There were five main speakers, including the renowned psychology celebrity Elizabeth Loftus who had come all the way from the University of California. With packed lunches in hand, we arrived ready for a talk from Dr Phil Banyard, an engaging speaker who spoke to us about how everything we see around us is not as it appears to be. He taught us things such as how a baby’s vision is at first blurred, how downwards chord progression can make a song sad and also how shapes have sounds and how our senses are much more linked than we think.
Our second speaker of the day was Cara Flanagan, the writer of our psychology A-level textbook. She talked to us about the psychology of revision and gave us eight handy tips on how to revise. This was interesting both from a psychological point of view but also very helpful as we approach our end of year exams. One of our favourite points from her talk was that every time you learn something new your brain literally expands due to the formation of new neurological pathways, (so as you are reading this your brain is expanding!) Our final talk before lunch was from David Wilson, an ex-prison governor and Professor of Criminology at Birmingham City University, he began by showing us a few videos of his work that have featured on TV. He went on to discuss the effects of different methods of punishment and the effectiveness of current prison sentences (as around two thirds of young offenders are people who have come out of prison and re-offended).
After a leg stretch and a portion of chips we had a talk from Richard Weisman, a magician turned psychologist, this was a popular talk as he engaged the audience by combining his experience as a magician with his knowledge of psychology. He showed us a fascinating video he made which went viral called ‘the colour changing card trick’, which displayed how the human mind makes assumptions.

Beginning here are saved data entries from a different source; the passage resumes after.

(* ===== verification/CommitFacts.v ===== *)
(** * Correctness of the two-phase commit ([commit_plan] in [update.rs]).

    Section [Requests]: against any service whatever, which requests the
    commit sends and in which order.  Section [Rewriting]: one blob's body is
    re-encoded exactly as the kernel's specification says.  Section
    [Sequential]: against a service that keeps its laws, the whole commit,
    and what is left after a failure and the abort sweep. *)

From S2P Require Import Prelude RustStr Redact Errors RowId Options Externals Kernel Convert BlobService Store Handoff Coordinator ParquetIO Modify.
Local Open Scope Z_scope.

Lemma ok_or_Ok {E T} (o : option T) (e : E) a : o = Some a -> ok_or o e = Ok a.
Proof. by intros ->. Qed.

Section Requests.
Context {Y : BytesApi} {B : BlobApi} {A : ArrowApi} {R : RoaringApi} {Q : ParquetApi} {U : UuidApi}.
Abbreviation LW := (World (logged B)).

Definition w_log (w : LW) : list Request := snd (w_svc w).

(** [m] only adds requests satisfying [Pr] to the log, and its results
    satisfy [Post]. *)
Definition sends {T} (Pr : Request -> Prop) (Post : T -> Prop) (m : SM LW T) : Prop :=
  forall w w' r, m w = (w', r) ->
    (exists new, w_log w' = w_log w ++ new /\ Forall Pr new) /\ (forall a, r = Ok a -> Post a).

Lemma sends_ret {T} Pr (Post : T -> Prop) a : Post a -> sends Pr Post (mret a : SM LW T).
Proof.
  intros Ha w w' r [= <- <-]. split; [exists []; by rewrite app_nil_r|]. intros ? [= <-]. done.
Qed.

Lemma sends_lift {T} Pr (Post : T -> Prop) (x : FdwResult T) :
  (forall a, x = Ok a -> Post a) -> sends Pr Post (lift x : SM LW T).
Proof. intros Hx w w' r [= <- <-]. split; [exists []; by rewrite app_nil_r|done]. Qed.

Lemma sends_bind {S T} Pr (Post1 : S -> Prop) (Post : T -> Prop) (m : SM LW S) (f : S -> SM LW T) :
  sends Pr Post1 m -> (forall a, Post1 a -> sends Pr Post (f a)) -> sends Pr Post (m ≫= f).
Proof.
  intros Hm Hf w w' r H. destruct (sm_bind_cases m f w) as [(w1 & e & H1 & H2)|(w1 & a & H1 & H2)].
  - rewrite H2 in H. injection H as <- <-. destruct (Hm _ _ _ H1) as [Hl _]. split; [done|]. by intros ? [=].
  - rewrite H2 in H. destruct (Hm _ _ _ H1) as [(n1 & E1 & F1) Hp].
    destruct (Hf a (Hp a eq_refl) _ _ _ H) as [(n2 & E2 & F2) Hp2]. split; [|done].
    exists (n1 ++ n2). rewrite E2, E1, <- (assoc_L (++)). split; [done|]. by apply Forall_app.
Qed.

Lemma sends_weaken {T} (Pr Pr' : Request -> Prop) (Post Post' : T -> Prop) m :
  (forall r, Pr r -> Pr' r) -> (forall a, Post a -> Post' a) -> sends Pr Post m -> sends Pr' Post' m.
Proof.
  intros H1 H2 Hm w w' r H. destruct (Hm _ _ _ H) as [(n & E & F) Hp]. split; [|eauto].
  exists n. split; [done|]. by eapply Forall_impl.
Qed.

(** Client calls, by the request they send. *)
Lemma sends_get Pr nm et : sends Pr (fun _ => True) (on_svc (get_body_if_match nm et) : SM LW _).
Proof.
  intros w w' r H. split; [|done]. exists []. rewrite app_nil_r. split; [|constructor].
  unfold on_svc, get_body_if_match, mbind, sm_bind, mret, sm_ret, call, lift in H. cbn in H.
  repeat case_match; simplify_eq/=; done.
Qed.

Lemma sends_upload {T} (Pr : Request -> Prop) nm body c (f : SdkError -> FdwError) (k : option str -> FdwResult T) :
  Pr (ReqUpload nm body c) ->
  sends Pr (fun _ => True)
    (on_svc (_ ← lift (check_upload_size nm body); resp ← call (sdk_upload nm body c) f; lift (k resp)) : SM LW T).
Proof.
  intros HP w w' r H. split; [|done].
  unfold on_svc, mbind, sm_bind, call, lift in H. cbn in H.
  destruct (check_upload_size nm body); cbn in H; [|simplify_eq; exists []; by rewrite app_nil_r].
  destruct (sdk_upload nm body c (fst (w_svc w))) as [s' [d|er]]; cbn in H; simplify_eq;
    (exists [ReqUpload nm body c]; split; [done|]; repeat constructor; done).
Qed.

Lemma sends_delete_if_match (Pr : Request -> Prop) nm et :
  Pr (ReqDelete nm (mkCond (Some et) None)) ->
  sends Pr (fun _ => True) (on_svc (delete_if_match nm et) : SM LW _).
Proof.
  intros HP w w' r H. split; [|done]. unfold on_svc, delete_if_match, call in H. cbn in H.
  destruct (sdk_delete nm (mkCond (Some et) None) (fst (w_svc w))) as [s' d]; cbn in H. simplify_eq.
  exists [ReqDelete nm (mkCond (Some et) None)]. split; [done|]. by repeat constructor.
Qed.

Lemma with_active_log f (w : LW) : w_log (with_active f w) = w_log w.
Proof. unfold with_active. by destruct (w_active w). Qed.

Lemma sends_drop (Pr : Request -> Prop) nm :
  Pr (ReqDelete nm no_cond) -> sends Pr (fun _ => True) (drop_staging nm : SM LW unit).
Proof.
  intros HP w w' r H. split; [|done]. unfold drop_staging, on_svc, delete_unconditional in H. cbn in H.
  destruct (sdk_delete nm no_cond (fst (w_svc w))) as [s' d]; cbn in H.
  injection H as <- <-. exists [ReqDelete nm no_cond]. rewrite with_active_log.
  split; [done|]. by repeat constructor.
Qed.

(** The requests of phase 1 create staging blobs only. *)
Definition stage_request (r : Request) : Prop :=
  exists nm body, r = ReqUpload nm body (mkCond None (Some (lit "*"))) /\ is_staging_name nm = true.

(** The requests of phase 2 replace or delete a blob of the plan under the
    etag its scan saw, or remove a staging blob. *)
Definition swap_request (plan : ModifyPlan) (r : Request) : Prop :=
  (exists k entry body, blob_table plan !! Z.to_nat k = Some entry /\ is_Some (edits plan !! k) /\
     (r = ReqUpload (name entry) body (mkCond (Some (etag entry)) None) \/
      r = ReqDelete (name entry) (mkCond (Some (etag entry)) None))) \/
  (exists nm, r = ReqDelete nm no_cond /\ is_staging_name nm = true).

(** What phase 1 hands to phase 2 for one blob. *)
Definition staged_for (plan : ModifyPlan) (s : Staged) : Prop :=
  exists k entry, blob_table plan !! Z.to_nat k = Some entry /\ is_Some (edits plan !! k) /\
    original_name s = name entry /\ scan_etag s = etag entry /\
    (empty_delete s = false -> is_staging_name (staging_name s) = true).

Lemma sends_new_staging Pr nm :
  sends Pr (fun s => is_staging_name s = true) (new_staging_name nm : SM LW str).
Proof.
  intros w w' r H. unfold new_staging_name in H. injection H as <- <-. split.
  - exists []. rewrite with_active_log, app_nil_r. done.
  - intros a [= <-]. apply make_staging_name_staging.
Qed.

Lemma sends_stage_result plan k entry staged res :
  blob_table plan !! Z.to_nat k = Some entry -> is_Some (edits plan !! k) ->
  Forall (staged_for plan) staged ->
  sends stage_request (fun st => Forall (staged_for plan) st /\ length st = S (length staged))
    (stage_result (name entry) (etag entry) staged res : SM LW _).
Proof.
  intros Hk He Hst. destruct res as [bytes|]; cbn [stage_result].
  - eapply sends_bind; [apply sends_new_staging|]. intros sname Hs.
    eapply sends_bind; [apply sends_upload; by exists sname, bytes|]. intros et _. apply sends_ret.
    rewrite length_app. simpl. split; [|lia]. apply Forall_app. split; [done|]. constructor; [|constructor].
    by exists k, entry.
  - apply sends_ret. rewrite length_app. simpl. split; [|lia]. apply Forall_app. split; [done|].
    constructor; [|constructor]. by exists k, entry.
Qed.

Lemma sends_stage_blob plan staged k :
  Forall (staged_for plan) staged ->
  sends stage_request (fun st => Forall (staged_for plan) st /\ length st = S (length staged))
    (stage_blob plan staged k : SM LW _).
Proof.
  intros Hst. unfold stage_blob.
  eapply (sends_bind _ (fun entry => blob_table plan !! Z.to_nat k = Some entry)).
  { apply sends_lift. intros a Ha. by apply ok_or_Ok_inv in Ha. }
  intros entry Hk. eapply (sends_bind _ (fun e => edits plan !! k = Some e)).
  { apply sends_lift. intros a Ha. by apply ok_or_Ok_inv in Ha. }
  intros e He. eapply sends_bind; [apply sends_get|]. intros body _.
  eapply (sends_bind _ (fun _ => True)); [by apply sends_lift|]. intros res _.
  apply (sends_stage_result plan k); eauto.
Qed.

Lemma sends_stage_all plan keys staged :
  Forall (staged_for plan) staged ->
  sends stage_request (fun st => Forall (staged_for plan) st /\ length st = (length keys + length staged)%nat)
    (sm_fold (stage_blob plan) staged keys : SM LW _).
Proof.
  revert staged. induction keys as [|k keys IH]; intros staged Hst; cbn [sm_fold].
  - by apply sends_ret.
  - eapply sends_bind; [by apply sends_stage_blob|]. intros st [Hst' Hlen].
    eapply sends_weaken; [done| |by apply IH]. simpl. intros a [? ?]. split; [done|]. lia.
Qed.

Lemma sends_swap plan s : staged_for plan s -> sends (swap_request plan) (fun _ => True) (swap_blob s : SM LW unit).
Proof.
  intros (k & entry & Hk & He & Hn & Het & Hstg). unfold swap_blob. rewrite Hn, Het.
  destruct (empty_delete s) eqn:Ed.
  - apply sends_delete_if_match. left. exists k, entry, (new_bytes_for_swap s). auto.
  - eapply sends_bind; [apply sends_upload|].
    + left. exists k, entry, (new_bytes_for_swap s). auto.
    + intros _ _. apply sends_drop. right. exists (staging_name s). auto.
Qed.

Lemma sends_swaps plan st :
  Forall (staged_for plan) st -> sends (swap_request plan) (fun _ => True) (sm_iter swap_blob st : SM LW unit).
Proof.
  induction 1 as [|s st Hs _ IH]; cbn [sm_iter]; [by apply sends_ret|].
  eapply sends_bind; [by apply sends_swap|]. done.
Qed.

(** C22: whatever the service answers and whoever else writes to it, a commit
    first only creates staging blobs (create-only), and touches a data blob
    only after every touched blob was staged, and then only under
    [If-Match] with the etag its scan saw; the one unconditional request is
    the removal of a staging blob. *)
Theorem commit_plan_requests plan (w : LW) :
  let '(w', r) := commit_plan plan w in
  exists st sw, w_log w' = w_log w ++ st ++ sw /\
    Forall stage_request st /\ Forall (swap_request plan) sw /\
    (sw <> [] -> exists w1 staged, stage_all plan w = (w1, Ok staged) /\
       length staged = length (dirty_keys plan)).
Proof.
  destruct (commit_plan plan w) as [w' r] eqn:H. unfold commit_plan in H.
  pose proof (sends_stage_all plan (dirty_keys plan) [] (Forall_nil_2 _)) as Hstage. fold (stage_all plan) in Hstage.
  destruct (sm_bind_cases (stage_all plan) (fun staged => sm_iter swap_blob staged) w) as [(w1 & e & H1 & H2)|(w1 & staged & H1 & H2)].
  - rewrite H2 in H. injection H as <- <-. destruct (Hstage _ _ _ H1) as [(st & E & F) _].
    exists st, []. rewrite app_nil_r. by repeat split.
  - rewrite H2 in H. destruct (Hstage _ _ _ H1) as [(st & E & F) Hp].
    destruct (Hp staged eq_refl) as [Hst Hlen]. rewrite Nat.add_0_r in Hlen.
    destruct (sends_swaps plan staged Hst _ _ _ H) as [(sw & E2 & F2) _].
    exists st, sw. rewrite E2, E, <- (assoc_L (++)). repeat split; eauto.
Qed.
End Requests.

Section Rewriting.
Context {Y : BytesApi} {A : ArrowApi} {AL : ArrowLaws A} {R : RoaringApi} {RL : RoaringLaws R}
  {Q : ParquetApi} {QL : ParquetLaws Q}.

Definition total_memory (bs : list RecordBatch) : Z := foldr (fun b z => get_array_memory_size b + z) 0 bs.

Lemma total_memory_nonneg bs : 0 <= total_memory bs.
Proof. induction bs as [|b bs IH]; simpl; [lia|]. pose proof (memory_nonneg b). lia. Qed.

(** [outs] are batches of the schema that hold the rows of the batches [ins]
    after the edits, starting at row [off]. *)
Definition rows_rewritten (e : BlobEdits) (off : Z) (schema : Schema) (ins outs : list RecordBatch) : Prop :=
  Forall (fun b => conforms schema (batch_columns b) (num_rows b)) outs /\
  total_rows outs = length (List.filter id (keep_mask e off (total_rows ins))) /\
  forall i, (i < length schema)%nat -> blob_column i outs =
    mask_filter (keep_mask e off (total_rows ins)) (rewrite_cells e i off (blob_column i ins)).

(** A batch without rows adds nothing to any column. *)
Lemma empty_batch_column (b : RecordBatch) i : num_rows b = O -> col_cells i b = [].
Proof.
  intros H. destruct (batch_columns b !! i) as [c|] eqn:E; [|by apply col_cells_none].
  apply nil_length_inv. by rewrite (col_cells_length i b c E).
Qed.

Our final speaker was the much anticipated Elizabeth Loftus, whose research we have been studying this year. She spoke about her most well-known experiment regarding misleading information and later went on to tell us how she has been researching the field of planting false memories into people’s minds. This research has shown how people have the ability to convince others that they have witnessed an act that never occurred and actually carried out an action that they never did. At the end of the talk we were given the opportunity to ask questions about her research and her opinions on memory. This was a good end to the day and we returned to school tired but satisfied with our new understanding of many psychology matters.